BEGIN DATA FOR THIS EXERCISE

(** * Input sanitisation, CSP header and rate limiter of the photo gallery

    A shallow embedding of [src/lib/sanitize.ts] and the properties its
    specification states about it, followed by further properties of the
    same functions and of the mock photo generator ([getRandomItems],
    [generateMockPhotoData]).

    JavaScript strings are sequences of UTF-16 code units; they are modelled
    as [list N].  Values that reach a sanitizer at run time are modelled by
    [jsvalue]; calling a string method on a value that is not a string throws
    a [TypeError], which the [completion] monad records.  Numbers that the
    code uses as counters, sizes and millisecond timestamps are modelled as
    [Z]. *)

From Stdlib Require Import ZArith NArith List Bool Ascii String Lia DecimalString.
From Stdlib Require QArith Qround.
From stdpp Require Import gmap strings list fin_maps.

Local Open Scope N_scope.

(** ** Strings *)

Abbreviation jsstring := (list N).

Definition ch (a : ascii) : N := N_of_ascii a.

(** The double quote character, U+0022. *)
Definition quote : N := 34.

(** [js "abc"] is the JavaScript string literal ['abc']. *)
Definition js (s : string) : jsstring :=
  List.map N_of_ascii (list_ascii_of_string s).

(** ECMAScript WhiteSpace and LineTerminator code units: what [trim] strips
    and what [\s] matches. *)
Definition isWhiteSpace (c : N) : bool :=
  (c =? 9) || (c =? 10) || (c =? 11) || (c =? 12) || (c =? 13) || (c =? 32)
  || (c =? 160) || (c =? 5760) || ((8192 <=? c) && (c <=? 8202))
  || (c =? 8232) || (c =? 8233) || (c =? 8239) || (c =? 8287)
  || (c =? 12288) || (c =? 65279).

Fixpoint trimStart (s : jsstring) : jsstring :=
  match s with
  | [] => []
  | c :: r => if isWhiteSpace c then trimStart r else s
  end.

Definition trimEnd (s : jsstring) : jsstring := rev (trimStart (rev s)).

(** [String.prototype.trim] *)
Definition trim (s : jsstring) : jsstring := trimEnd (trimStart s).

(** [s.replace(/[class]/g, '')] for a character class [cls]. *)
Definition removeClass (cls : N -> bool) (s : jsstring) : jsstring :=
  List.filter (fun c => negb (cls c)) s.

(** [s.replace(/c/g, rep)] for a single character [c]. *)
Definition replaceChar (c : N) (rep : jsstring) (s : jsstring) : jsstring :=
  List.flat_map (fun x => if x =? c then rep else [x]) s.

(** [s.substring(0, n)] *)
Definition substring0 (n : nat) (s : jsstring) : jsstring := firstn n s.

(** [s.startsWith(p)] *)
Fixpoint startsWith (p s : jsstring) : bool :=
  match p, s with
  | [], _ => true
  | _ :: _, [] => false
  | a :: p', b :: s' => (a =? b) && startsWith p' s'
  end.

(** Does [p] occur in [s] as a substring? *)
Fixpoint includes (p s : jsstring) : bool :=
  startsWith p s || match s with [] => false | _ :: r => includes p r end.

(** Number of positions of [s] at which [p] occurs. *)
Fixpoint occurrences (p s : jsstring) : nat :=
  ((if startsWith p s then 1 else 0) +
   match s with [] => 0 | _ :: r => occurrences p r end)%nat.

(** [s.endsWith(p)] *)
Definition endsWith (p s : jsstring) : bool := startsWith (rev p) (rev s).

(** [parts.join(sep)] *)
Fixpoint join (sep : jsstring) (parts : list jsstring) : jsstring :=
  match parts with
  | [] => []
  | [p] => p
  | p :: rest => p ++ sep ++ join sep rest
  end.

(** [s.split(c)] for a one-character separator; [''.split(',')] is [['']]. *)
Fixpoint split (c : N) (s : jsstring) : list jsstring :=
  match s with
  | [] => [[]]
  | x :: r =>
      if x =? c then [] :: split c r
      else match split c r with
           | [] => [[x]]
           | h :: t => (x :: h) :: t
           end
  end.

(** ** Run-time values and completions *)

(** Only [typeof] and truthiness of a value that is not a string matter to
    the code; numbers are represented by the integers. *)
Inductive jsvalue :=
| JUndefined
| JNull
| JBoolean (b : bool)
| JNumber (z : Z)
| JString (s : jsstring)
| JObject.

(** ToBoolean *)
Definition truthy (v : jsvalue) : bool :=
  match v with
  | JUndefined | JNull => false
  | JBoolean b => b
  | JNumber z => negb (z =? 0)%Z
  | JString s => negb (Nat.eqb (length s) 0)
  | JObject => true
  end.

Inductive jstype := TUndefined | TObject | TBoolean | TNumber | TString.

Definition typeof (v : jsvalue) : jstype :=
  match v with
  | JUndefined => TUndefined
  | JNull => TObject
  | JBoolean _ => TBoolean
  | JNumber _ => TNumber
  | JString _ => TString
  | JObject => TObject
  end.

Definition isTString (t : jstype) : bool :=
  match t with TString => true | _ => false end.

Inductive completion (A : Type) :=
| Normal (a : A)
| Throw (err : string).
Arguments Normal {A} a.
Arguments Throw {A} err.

END DATA FOR THIS EXERCISE

• _WHAT IS NEEDED_
Set down exactly the lines of the data above, beginning with the line that has "JavaScript strings are" and ending with the line that has "(c =? 8287)", and no others.

• _RESULT_
    JavaScript strings are sequences of UTF-16 code units; they are modelled
    as [list N].  Values that reach a sanitizer at run time are modelled by
    [jsvalue]; calling a string method on a value that is not a string throws
    a [TypeError], which the [completion] monad records.  Numbers that the
    code uses as counters, sizes and millisecond timestamps are modelled as
    [Z]. *)

From Stdlib Require Import ZArith NArith List Bool Ascii String Lia DecimalString.
From Stdlib Require QArith Qround.
From stdpp Require Import gmap strings list fin_maps.

Local Open Scope N_scope.

(** ** Strings *)

Abbreviation jsstring := (list N).

Definition ch (a : ascii) : N := N_of_ascii a.

(** The double quote character, U+0022. *)
Definition quote : N := 34.

(** [js "abc"] is the JavaScript string literal ['abc']. *)
Definition js (s : string) : jsstring :=
  List.map N_of_ascii (list_ascii_of_string s).

(** ECMAScript WhiteSpace and LineTerminator code units: what [trim] strips
    and what [\s] matches. *)
Definition isWhiteSpace (c : N) : bool :=
  (c =? 9) || (c =? 10) || (c =? 11) || (c =? 12) || (c =? 13) || (c =? 32)
  || (c =? 160) || (c =? 5760) || ((8192 <=? c) && (c <=? 8202))
  || (c =? 8232) || (c =? 8233) || (c =? 8239) || (c =? 8287)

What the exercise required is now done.